* [Task item]
Beginning with the line that holds "- destruct w. by apply HQ." in the data below, give again every line through the one that holds "End WpRules.", exactly as written.

____ Material for this task

Lemma poll_loop_scratch k i buf1 buf2 (w : World P B) :
  length buf1 = Z.to_nat constBuffLen -> length buf2 = Z.to_nat constBuffLen ->
  poll_loop k i buf1 w = poll_loop k i buf2 w.
Proof.
  revert i buf1 buf2 w. induction k as [|k IH]; intros i buf1 buf2 w H1 H2; simpl; [done|].
  unfold st_bind.
  pose proof (poll_iface_scratch i buf1 buf2 w H1 H2) as Hw.
  pose proof (poll_iface_length i buf1 w H1) as L1.
  pose proof (poll_iface_length i buf2 w H2) as L2.
  destruct (poll_iface i buf1 w) as [b1 w1], (poll_iface i buf2 w) as [b2 w2].
  simpl in *. subst w2. by apply IH.
Qed.

End PollProps.

Section PollClaims.

Context {P B : Type} `{AddressPool P} `{UsbTransport B}.

(** C10: [Poll] does nothing while polling is disabled, and when the
    deadline has not elapsed it only reads the clock: no transport read,
    no state change, result 0. *)
Theorem Poll_idle buf0 (w : World P B) now b' :
  (bPollEnable (w_drv w) = false -> Poll buf0 w = (0, w)) /\
  (bPollEnable (w_drv w) = true -> millis (w_bus w) = (now, b') ->
   deadline_elapsed now (qNextPollTime (w_drv w)) = false ->
   Poll buf0 w = (0, mkWorld (w_pool w) b' (w_drv w) (w_trace w ++ [EvMillis]))).
Proof.
  destruct w as [p b d tr]. unfold Poll, st_bind, drv_get. simpl. split.
  - by intros ->.
  - intros -> Hm Hd. unfold bus_call. simpl. by rewrite Hm, Hd.
Qed.

(** C9: once the deadline has elapsed, [Poll] moves the deadline to the
    second clock reading plus the poll interval (modulo 2^32) and issues
    exactly one read per live interface with a bound interrupt-IN
    endpoint, in discovery order, sized to that endpoint's packet size;
    it touches neither the pool nor the tables. *)
Theorem Poll_due_reads buf0 (w : World P B) now b1 now2 b2 :
  bPollEnable (w_drv w) = true ->
  millis (w_bus w) = (now, b1) ->
  deadline_elapsed now (qNextPollTime (w_drv w)) = true ->
  millis b1 = (now2, b2) ->
  exists evs b',
    Poll buf0 w = (0, mkWorld (w_pool w) b'
                   (set_qNextPollTime (wrap32 (wrap32 now2 + pollInterval (w_drv w))) (w_drv w))
                   (w_trace w ++ [EvMillis; EvMillis] ++ evs)) /\
    filter is_in_transfer evs = omap (in_request (w_drv w)) (seq 0 (bNumIface (w_drv w))).
Proof. apply Poll_fire. Qed.

(** C20: a read that fails or returns zero bytes never reaches the
    raw-report hook or a parser: if the transport never delivers a
    non-empty report, [Poll] dispatches nothing. *)
Theorem Poll_zero_length_no_dispatch buf0 (w : World P B) :
  no_report_data ->
  filter is_dispatch (w_trace (snd (Poll buf0 w))) = filter is_dispatch (w_trace w).
Proof.
  intros Hnd. destruct w as [p b d tr].
  unfold Poll, st_bind, drv_get, bus_call, drv_modify. simpl.
  destruct (bPollEnable d); [|done]. simpl.
  destruct (millis b) as [now b1]. simpl.
  destruct (deadline_elapsed now (qNextPollTime d)); simpl;
    [|by rewrite list.filter_app, app_nil_r].
  destruct (millis b1) as [now2 b2]. simpl.
  match goal with |- context [poll_loop ?k ?i ?bf ?w0] =>
    destruct (poll_loop_spec k i bf w0) as (evs & b' & Hl & _ & Hd) end.
  rewrite Hl. simpl. rewrite !list.filter_app, (Hd Hnd). simpl.
  by rewrite !app_nil_r.
Qed.

(** C21: the stack buffer of [Poll] is read uninitialised by nothing: each
    iteration zeroes it with [ZeroMemory] before the transfer writes into
    it, so the reports handed to the raw-report hook and to the parsers,
    and everything else [Poll] does, are the same whatever the buffer's
    contents on entry. *)
Theorem Poll_scratch_irrelevant buf0 buf1 (w : World P B) :
  length buf0 = Z.to_nat constBuffLen -> length buf1 = Z.to_nat constBuffLen ->
  Poll buf0 w = Poll buf1 w.
Proof.
  intros Hl0 Hl1. destruct w as [p b d tr].
  unfold Poll, st_bind, drv_get, bus_call, drv_modify. simpl.
  destruct (bPollEnable d); [|done]. simpl.
  destruct (millis b) as [now b1]. simpl.
  destruct (deadline_elapsed now (qNextPollTime d)); [|done]. simpl.
  destruct (millis b1) as [now2 b2]. simpl.
  by rewrite (poll_loop_scratch _ _ buf0 buf1).
Qed.

End PollClaims.

(** A clock reading [k] ms at or after the deadline, [k] below 2^31,
    counts as elapsed. *)
Lemma deadline_reached next k :
  0 <= next < 2 ^ 32 -> 0 <= k < 2 ^ 31 -> deadline_elapsed (wrap32 (next + k)) next = true.
Proof.
  intros Hn Hk. unfold deadline_elapsed, signed32, wrap32.
  rewrite Z.mod_mod by lia. rewrite Zminus_mod_idemp_l.
  replace (next + k - next) with k by lia. rewrite Z.mod_small by lia.
  destruct (Z.ltb_spec k (2 ^ 31)); [|lia]. apply Z.geb_le. lia.
Qed.

(** C22: the deadline test survives the wrap-around of the 32-bit clock:
    a clock reading up to 2^31 - 1 ms past the deadline counts as elapsed
    even when the counter wrapped in between, and a reading up to 2^31 ms
    before it counts as not elapsed. *)
Theorem deadline_wraparound next k :
  0 <= next < 2 ^ 32 ->
  (0 <= k < 2 ^ 31 -> deadline_elapsed (wrap32 (next + k)) next = true) /\
  (0 < k <= 2 ^ 31 -> deadline_elapsed (wrap32 (next - k)) next = false).
Proof.
  intros Hn. unfold deadline_elapsed, signed32, wrap32.
  split; intros Hk; [by apply deadline_reached|].
  rewrite Z.mod_mod by lia. rewrite Zminus_mod_idemp_l.
  replace (next - k - next) with (- k) by lia.
  replace ((- k) mod 2 ^ 32) with (2 ^ 32 - k)
    by (apply Z.mod_unique with (-1); lia).
  destruct (Z.ltb_spec (2 ^ 32 - k) (2 ^ 31)); [lia|].
  rewrite Z.geb_leb. apply Z.leb_gt. lia.
Qed.

(** A clock reading [k] ms after [t], with [k] below the interval [I],
    is before the deadline [t + I]. *)
Lemma deadline_not_yet t I k :
  0 <= I < 2 ^ 31 -> 0 <= k < I ->
  deadline_elapsed (wrap32 (t + k)) (wrap32 (wrap32 t + I)) = false.
Proof.
  intros HI Hk. unfold deadline_elapsed, signed32, wrap32.
  rewrite Z.mod_mod, Zminus_mod_idemp_l, Zminus_mod_idemp_r by lia.
  rewrite (Z.mod_eq t) by lia.
  replace (t + k - (t - 2 ^ 32 * (t / 2 ^ 32) + I)) with (- (I - k) + (t / 2 ^ 32) * 2 ^ 32)
    by ring.
  rewrite Z.mod_add by lia.
  replace ((- (I - k)) mod 2 ^ 32) with (2 ^ 32 - (I - k))
    by (apply Z.mod_unique with (-1); lia).
  destruct (Z.ltb_spec (2 ^ 32 - (I - k)) (2 ^ 31)); [lia|].
  rewrite Z.geb_leb. apply Z.leb_gt. lia.
Qed.

Section RateLimit.

Context {P B : Type} `{AddressPool P} `{UsbTransport B}.

(** C16: once [Poll] has set the deadline from a clock reading [now2],
    every [Poll] whose clock reads less than [pollInterval] ms later
    issues no read and leaves the object unchanged: each interface is
    read at most once per interval, across the wrap of the 32-bit clock. *)
Theorem Poll_rate_limit buf0 (w : World P B) now2 k b' :
  qNextPollTime (w_drv w) = wrap32 (wrap32 now2 + pollInterval (w_drv w)) ->
  0 <= pollInterval (w_drv w) < 2 ^ 31 -> 0 <= k < pollInterval (w_drv w) ->
  millis (w_bus w) = (wrap32 (now2 + k), b') ->
  w_drv (snd (Poll buf0 w)) = w_drv w /\
  filter is_in_transfer (w_trace (snd (Poll buf0 w))) = filter is_in_transfer (w_trace w).
Proof.
  destruct w as [p b d tr]. simpl. intros Hq HI Hk Hm.
  unfold Poll, st_bind, drv_get, bus_call. simpl.
  destruct (bPollEnable d); simpl; [|done].
  rewrite Hm. simpl. rewrite Hq, deadline_not_yet by done. simpl.
  split; [done|]. rewrite list.filter_app. simpl. by rewrite app_nil_r.
Qed.

End RateLimit.

(** ** The calculus of [Init]: weakest preconditions of the steps *)

Section WpRules.

Context {P B : Type} {HP : AddressPool P} {HL : AddressPoolLaws P} `{UsbTransport B}.
Variable sel : Z -> Z -> bool.

Implicit Types (w : World P B).

Lemma wp_drv_get (Q : HIDComposite -> World P B -> Prop) w :
  Q (w_drv w) w -> wp drv_get Q w.
Proof. done. Qed.

Lemma wp_drv_modify f (Q : unit -> World P B -> Prop) w :
  Q tt (mkWorld (w_pool w) (w_bus w) (f (w_drv w)) (w_trace w)) -> wp (drv_modify f) Q w.
Proof. done. Qed.

Lemma wp_pool_get a (Q : option UsbDevice -> World P B -> Prop) w :
  Q (GetUsbDevicePtr (w_pool w) a) w -> wp (pool_get a) Q w.
Proof. done. Qed.

Lemma wp_pool_set a dev (Q : unit -> World P B -> Prop) w :
  Q tt (mkWorld (SetUsbDevice a dev (w_pool w)) (w_bus w) (w_drv w) (w_trace w)) ->
  wp (pool_set a dev) Q w.
Proof. done. Qed.

Lemma wp_pool_alloc parent hub port (Q : Z -> World P B -> Prop) w :
  (forall a p', AllocAddress parent hub port (w_pool w) = (a, p') ->
                Q a (mkWorld p' (w_bus w) (w_drv w) (w_trace w))) ->
  wp (pool_alloc parent hub port) Q w.
Proof. unfold wp, pool_alloc. destruct (AllocAddress _ _ _ _). auto. Qed.

Lemma wp_pool_free a (Q : unit -> World P B -> Prop) w :
  Q tt (mkWorld (FreeAddress a (w_pool w)) (w_bus w) (w_drv w) (w_trace w)) ->
  wp (pool_free a) Q w.
Proof. done. Qed.

Lemma wp_bus_call {A} ev (f : B -> A * B) (Q : A -> World P B -> Prop) w :
  (forall a b', f (w_bus w) = (a, b') ->
                Q a (mkWorld (w_pool w) b' (w_drv w) (w_trace w ++ [ev]))) ->
  wp (bus_call ev f) Q w.
Proof. unfold wp, bus_call. destruct (f _). auto. Qed.

Lemma wp_emit ev (Q : unit -> World P B -> Prop) w :
  Q tt (mkWorld (w_pool w) (w_bus w) (w_drv w) (w_trace w ++ [ev])) -> wp (emit ev) Q w.
Proof. done. Qed.

(** The pool's allocation state is that of [p] plus the address [a]. *)
Definition in_use_plus (p p' : P) (a : Z) : Prop :=
  forall b, addr_in_use p' b = (b =? a) || addr_in_use p b.

Definition in_use_same (p p' : P) : Prop :=
  forall b, addr_in_use p' b = addr_in_use p b.

(** A pool-entry write keeps the allocation state, and the entries of
    the other addresses. *)
Lemma wp_dev_update a f (Q : unit -> World P B -> Prop) w :
  (forall p', in_use_same (w_pool w) p' ->
     (forall b, a <> b -> GetUsbDevicePtr p' b = GetUsbDevicePtr (w_pool w) b) ->
     Q tt (mkWorld p' (w_bus w) (w_drv w) (w_trace w))) ->
  wp (dev_update a f) Q w.
Proof.
  intros HQ. unfold dev_update, wp, st_bind, pool_get. simpl.
  destruct (GetUsbDevicePtr (w_pool w) a); simpl.
  - apply HQ; [intros b; apply set_in_use|intros b Hb; by apply get_set_other].
  - destruct w. apply HQ; done.
Qed.

Lemma wp_setEpInfoEntry a n (Q : Z -> World P B -> Prop) w :
  (forall r p', in_use_same (w_pool w) p' ->
     Q r (mkWorld p' (w_bus w) (w_drv w) (w_trace w))) ->
  wp (setEpInfoEntry a n) Q w.
Proof.
  intros HQ. unfold setEpInfoEntry, wp, st_bind, pool_get. simpl.
  destruct (GetUsbDevicePtr (w_pool w) a); simpl.
  - apply HQ. intros b; apply set_in_use.
  - destruct w. by apply HQ.
Qed.

Lemma wp_conf_loop k i a (Q : Z -> World P B -> Prop) w :
  (forall r w', w_pool w' = w_pool w -> untouched (w_drv w') = untouched (w_drv w) ->
                Q r w') ->
  wp (conf_loop sel k i a) Q w.
Proof.
  revert i w. induction k as [|k IH]; intros i w HQ; simpl.
  - by apply HQ.
  - unfold wp, st_bind, bus_call. simpl.
    destruct (getConfDescr _ _ _ (w_bus w)) as [[rc calls] b1]. simpl.
    destruct (nz rc); simpl.
    + apply HQ; [done|]. apply XtractAll_untouched.
    + unfold drv_get. simpl. case_bool_decide.
      * apply HQ; [done|]. apply XtractAll_untouched.
      * apply IH. intros r w' Hp Hu. apply HQ; [done|].
        rewrite Hu. apply XtractAll_untouched.
Qed.

Lemma wp_idle_loop k i (Q : option Z -> World P B -> Prop) w :
  (forall r w', w_pool w' = w_pool w -> w_drv w' = w_drv w ->
                (r = None \/ exists rc, r = Some rc /\ rc <> 0) -> Q r w') ->
  wp (idle_loop k i) Q w.
Proof.
  revert i w. induction k as [|k IH]; intros i w HQ; simpl.
  - apply HQ; auto.
  - unfold wp, st_bind, drv_get. simpl. case_bool_decide.
    + by apply IH.
    + unfold bus_call. simpl.
      destruct (SetIdleReq _ _ _ _ _) as [rc b1]. simpl.
      destruct (nz rc && negb (rc =? hrSTALL)) eqn:Hrc; simpl.
      * apply HQ; [done|done|]. right. exists rc. split; [done|].
        apply andb_true_iff in Hrc as [Hrc _]. by apply nz_true.
      * apply IH. intros r w' Hp Hd Hr. by apply HQ.
Qed.

End WpRules.

(** One step of the calculus: a bind, a primitive, or a case split on
    the test or the match the program performs next. *)
Ltac wp_step :=
  lazymatch goal with
  | |- wp (st_bind _ _) _ _ => apply wp_bind
  | |- wp (st_ret _) _ _ => apply wp_ret
  | |- wp drv_get _ _ => apply wp_drv_get
  | |- wp (drv_modify _) _ _ => apply wp_drv_modify
  | |- wp (pool_get _) _ _ => apply wp_pool_get
  | |- wp (pool_set _ _) _ _ => apply wp_pool_set
  | |- wp (pool_alloc _ _ _) _ _ =>
      apply wp_pool_alloc; let a := fresh "a" in let p := fresh "p" in
      let E := fresh "Halloc" in intros a p E
  | |- wp (pool_free _) _ _ => apply wp_pool_free
  | |- wp (bus_call _ _) _ _ =>
      apply wp_bus_call; let a := fresh "r" in let b := fresh "b" in
      let E := fresh "Hbus" in intros a b E
  | |- wp (emit _) _ _ => apply wp_emit
  | |- wp (dev_update _ _) _ _ =>
      apply wp_dev_update; let p := fresh "p" in let E := fresh "Hsame" in
      let G := fresh "Hget" in intros p E G
  | |- wp (setEpInfoEntry _ _) _ _ =>
      apply wp_setEpInfoEntry; let r := fresh "rc" in let p := fresh "p" in
      let E := fresh "Hsame" in intros r p E
  | |- wp Release _ _ => unfold Release
  | |- wp (conf_loop _ _ _ _) _ _ =>
      apply wp_conf_loop; let r := fresh "rc" in let w := fresh "wl" in
      let E := fresh "Hpool" in let U := fresh "Hunt" in intros r w E U;
      let lp := fresh "lp" in let lb := fresh "lb" in let ld := fresh "ld" in
      let lt := fresh "lt" in destruct w as [lp lb ld lt]; simpl in E, U; subst lp
  | |- wp (idle_loop _ _) _ _ =>
      apply wp_idle_loop; let r := fresh "ro" in let w := fresh "wl" in
      let E := fresh "Hpool" in let D := fresh "Hdrv" in let R := fresh "Hro" in
      intros r w E D R;
      let lp := fresh "lp" in let lb := fresh "lb" in let ld := fresh "ld" in
      let lt := fresh "lt" in destruct w as [lp lb ld lt]; simpl in E, D; subst lp ld
  | |- wp (match ?x with _ => _ end) _ _ => destruct x eqn:?
  | |- wp (if ?b then _ else _) _ _ => destruct b eqn:?
  end; cbn beta iota zeta delta [w_drv w_pool w_bus w_trace].

(** ** The outcome of [Init] *)

Section InitProps.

________

* [Output of the task]
  - destruct w. by apply HQ.
Qed.

Lemma wp_conf_loop k i a (Q : Z -> World P B -> Prop) w :
  (forall r w', w_pool w' = w_pool w -> untouched (w_drv w') = untouched (w_drv w) ->
                Q r w') ->
  wp (conf_loop sel k i a) Q w.
Proof.
  revert i w. induction k as [|k IH]; intros i w HQ; simpl.
  - by apply HQ.
  - unfold wp, st_bind, bus_call. simpl.
    destruct (getConfDescr _ _ _ (w_bus w)) as [[rc calls] b1]. simpl.
    destruct (nz rc); simpl.
    + apply HQ; [done|]. apply XtractAll_untouched.
    + unfold drv_get. simpl. case_bool_decide.
      * apply HQ; [done|]. apply XtractAll_untouched.
      * apply IH. intros r w' Hp Hu. apply HQ; [done|].
        rewrite Hu. apply XtractAll_untouched.
Qed.

Lemma wp_idle_loop k i (Q : option Z -> World P B -> Prop) w :
  (forall r w', w_pool w' = w_pool w -> w_drv w' = w_drv w ->
                (r = None \/ exists rc, r = Some rc /\ rc <> 0) -> Q r w') ->
  wp (idle_loop k i) Q w.
Proof.
  revert i w. induction k as [|k IH]; intros i w HQ; simpl.
  - apply HQ; auto.
  - unfold wp, st_bind, drv_get. simpl. case_bool_decide.
    + by apply IH.
    + unfold bus_call. simpl.
      destruct (SetIdleReq _ _ _ _ _) as [rc b1]. simpl.
      destruct (nz rc && negb (rc =? hrSTALL)) eqn:Hrc; simpl.
      * apply HQ; [done|done|]. right. exists rc. split; [done|].
        apply andb_true_iff in Hrc as [Hrc _]. by apply nz_true.
      * apply IH. intros r w' Hp Hd Hr. by apply HQ.
Qed.

End WpRules.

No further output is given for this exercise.